• PROBLEM STATEMENT:
If a line in the data holds the string "docs", list it.

Stored data:
*** Begin section ***
(** X21. Reloading discards the jobs there were and keeps jobs for
    active documents only: every job that exists afterwards was made
    for a document of the collection that is active and whose trigger
    the platform could build, and its feed object has the fields, the
    last item and the counter stored in that document. The documents
    whose trigger could not be built are not counted and are recorded
    as errors, in their order. The identifier of a job is drawn afresh
    and is not the [_id] of its document, so that a later removal by an
    identifier that was never drawn finds no job. *)
Theorem reload_all_schedules_jobs (uuid4 : nat -> string) (docs : list document)
    (self : SchedulerService) (jobs : gmap string job) :
  scheduler self = Some jobs ->
  collection_set self = true ->
  let active := List.filter (fun d => models.active (doc_base d)) docs in
  let raises (d : document) :=
    trigger_raises (effective_interval settings (aggressive_mode self) (doc_base d)) in
  exists self' info jobs',
    reload_all_schedules settings trigger_raises uuid4 docs self = (self', Ok info)
    /\ scheduler self' = Some jobs'
    /\ scheduled_count info
       = Z.of_nat (List.length (List.filter (fun d => negb (raises d)) active))
    /\ errors info = (fun d => (_id d, OverflowError)) <$> List.filter raises active
    /\ (forall id j, jobs' !! id = Some j ->
          exists i d,
            active !! i = Some d
            /\ d ∈ docs /\ models.active (doc_base d) = true /\ raises d = false
            /\ id = ("flux_" ++ uuid4 i)%string
            /\ models.id (job_args j) = uuid4 i
            /\ models.base (job_args j) = doc_base d
            /\ models.lastItem (job_args j) = doc_lastItem d
            /\ models.lastPubDate (job_args j) = doc_lastPubDate d
            /\ models.totalSent (job_args j) = doc_totalSent d)
    /\ (forall flux_id, (forall i, uuid4 i <> flux_id) ->
          unschedule_flux self' flux_id = (self', Ok false)).
Proof.
  intros Hs Hc. cbv zeta. unfold reload_all_schedules. rewrite Hc, Hs. cbn [negb].
  set (active := List.filter (fun d => models.active (doc_base d)) docs).
  destruct (reload_loop_exact settings trigger_raises uuid4 active O
              {| scheduler := Some ∅; aggressive_mode := aggressive_mode self;
                 collection_set := true |}
              {| scheduled_count := 0; errors := [] |} ∅ eq_refl)
    as (jobs' & Heq & _ & _ & Hfrom).
  cbv zeta in Heq, Hfrom.
  cbn [aggressive_mode collection_set scheduled_count errors Nat.add] in Heq, Hfrom.
  rewrite Heq.
  eexists _, _, jobs'. split; [reflexivity |]. split; [reflexivity |].
  split; [reflexivity |]. split; [reflexivity |].
  assert (forall id j, jobs' !! id = Some j ->
            exists i d, active !! i = Some d /\ d ∈ docs /\ models.active (doc_base d) = true
              /\ trigger_raises (effective_interval settings (aggressive_mode self)
                                   (doc_base d)) = false
              /\ id = ("flux_" ++ uuid4 i)%string
              /\ models.id (job_args j) = uuid4 i
              /\ models.base (job_args j) = doc_base d
              /\ models.lastItem (job_args j) = doc_lastItem d
              /\ models.lastPubDate (job_args j) = doc_lastPubDate d
              /\ models.totalSent (job_args j) = doc_totalSent d) as Hall.
  { intros id j Hj. destruct (Hfrom id j Hj) as [H0 | (i & d & Hi & Hacc & -> & ->)].
    - by rewrite lookup_empty in H0.
    - exists i, d. split; [done |].
      assert (d ∈ active) as Hin by (by eapply list_elem_of_lookup_2).
      apply list_elem_of_In, filter_In in Hin as [Hin Hact].
      split; [by apply list_elem_of_In |]. by repeat split. }
  split; [exact Hall |].
  intros flux_id Hfresh. unfold unschedule_flux. cbn [scheduler].
  destruct (jobs' !! ("flux_" ++ flux_id)%string) as [j |] eqn:Hj; [| done].
  destruct (Hall _ j Hj) as (i & d & _ & _ & _ & _ & Heq' & _).
  apply job_id_inj in Heq'. by destruct (Hfresh i).
Qed.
*** End section ***
• RESULT FOR THIS TASK:
Theorem reload_all_schedules_jobs (uuid4 : nat -> string) (docs : list document)
  let active := List.filter (fun d => models.active (doc_base d)) docs in
    reload_all_schedules settings trigger_raises uuid4 docs self = (self', Ok info)
            /\ d ∈ docs /\ models.active (doc_base d) = true /\ raises d = false
  set (active := List.filter (fun d => models.active (doc_base d)) docs).
            exists i d, active !! i = Some d /\ d ∈ docs /\ models.active (doc_base d) = true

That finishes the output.